### [Task instructions]
In the records below, find the line that contains "as (p & out" and repeat it, along with each line after it, exactly as written.

### [Listed entries]
►

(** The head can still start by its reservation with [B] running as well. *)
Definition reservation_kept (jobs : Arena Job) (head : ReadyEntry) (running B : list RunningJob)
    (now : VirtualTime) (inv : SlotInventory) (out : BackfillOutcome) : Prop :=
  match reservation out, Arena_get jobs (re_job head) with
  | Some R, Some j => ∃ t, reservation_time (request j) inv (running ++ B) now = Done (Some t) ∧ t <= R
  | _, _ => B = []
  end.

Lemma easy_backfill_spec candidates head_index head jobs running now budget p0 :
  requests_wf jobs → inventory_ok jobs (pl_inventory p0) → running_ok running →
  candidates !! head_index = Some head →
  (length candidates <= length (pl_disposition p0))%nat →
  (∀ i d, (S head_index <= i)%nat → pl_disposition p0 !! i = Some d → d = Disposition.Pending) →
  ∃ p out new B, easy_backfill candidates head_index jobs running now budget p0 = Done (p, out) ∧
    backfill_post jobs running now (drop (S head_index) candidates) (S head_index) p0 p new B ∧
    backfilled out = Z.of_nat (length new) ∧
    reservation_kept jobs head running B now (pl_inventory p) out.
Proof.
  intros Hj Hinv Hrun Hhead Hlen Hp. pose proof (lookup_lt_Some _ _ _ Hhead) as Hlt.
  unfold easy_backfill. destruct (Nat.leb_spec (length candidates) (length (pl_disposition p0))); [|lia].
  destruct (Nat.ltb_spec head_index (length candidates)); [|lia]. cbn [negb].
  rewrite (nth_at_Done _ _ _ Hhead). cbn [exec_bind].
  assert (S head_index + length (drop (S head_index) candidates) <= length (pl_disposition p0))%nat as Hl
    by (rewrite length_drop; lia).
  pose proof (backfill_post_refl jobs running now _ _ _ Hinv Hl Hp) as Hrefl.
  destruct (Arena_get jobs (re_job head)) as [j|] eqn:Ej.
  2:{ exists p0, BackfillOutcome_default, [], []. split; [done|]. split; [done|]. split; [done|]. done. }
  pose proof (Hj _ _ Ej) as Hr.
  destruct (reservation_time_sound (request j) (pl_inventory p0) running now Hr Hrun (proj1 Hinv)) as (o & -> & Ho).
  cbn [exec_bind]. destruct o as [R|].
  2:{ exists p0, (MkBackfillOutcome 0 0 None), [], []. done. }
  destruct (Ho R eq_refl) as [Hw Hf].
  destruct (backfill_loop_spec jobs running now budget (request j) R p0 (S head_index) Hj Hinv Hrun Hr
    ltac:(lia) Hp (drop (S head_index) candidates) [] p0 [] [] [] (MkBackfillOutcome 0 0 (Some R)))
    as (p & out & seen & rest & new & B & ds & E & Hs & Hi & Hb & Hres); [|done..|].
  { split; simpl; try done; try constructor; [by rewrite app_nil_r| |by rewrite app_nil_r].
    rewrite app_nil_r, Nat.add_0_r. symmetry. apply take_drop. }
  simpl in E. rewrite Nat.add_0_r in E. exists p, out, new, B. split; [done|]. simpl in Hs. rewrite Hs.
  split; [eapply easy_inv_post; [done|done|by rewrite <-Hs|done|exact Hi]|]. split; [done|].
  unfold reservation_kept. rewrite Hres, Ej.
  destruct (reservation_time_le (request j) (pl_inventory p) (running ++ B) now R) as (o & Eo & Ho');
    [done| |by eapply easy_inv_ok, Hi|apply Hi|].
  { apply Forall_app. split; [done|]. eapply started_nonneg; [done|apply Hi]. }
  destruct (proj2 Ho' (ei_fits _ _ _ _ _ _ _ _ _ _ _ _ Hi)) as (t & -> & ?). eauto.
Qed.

◄

### [Your solution]
    as (p & out & seen & rest & new & B & ds & E & Hs & Hi & Hb & Hres); [|done..|].
  { split; simpl; try done; try constructor; [by rewrite app_nil_r| |by rewrite app_nil_r].
    rewrite app_nil_r, Nat.add_0_r. symmetry. apply take_drop. }
  simpl in E. rewrite Nat.add_0_r in E. exists p, out, new, B. split; [done|]. simpl in Hs. rewrite Hs.
  split; [eapply easy_inv_post; [done|done|by rewrite <-Hs|done|exact Hi]|]. split; [done|].
  unfold reservation_kept. rewrite Hres, Ej.
  destruct (reservation_time_le (request j) (pl_inventory p) (running ++ B) now R) as (o & Eo & Ho');
    [done| |by eapply easy_inv_ok, Hi|apply Hi|].
  { apply Forall_app. split; [done|]. eapply started_nonneg; [done|apply Hi]. }
  destruct (proj2 Ho' (ei_fits _ _ _ _ _ _ _ _ _ _ _ _ Hi)) as (t & -> & ?). eauto.
Qed.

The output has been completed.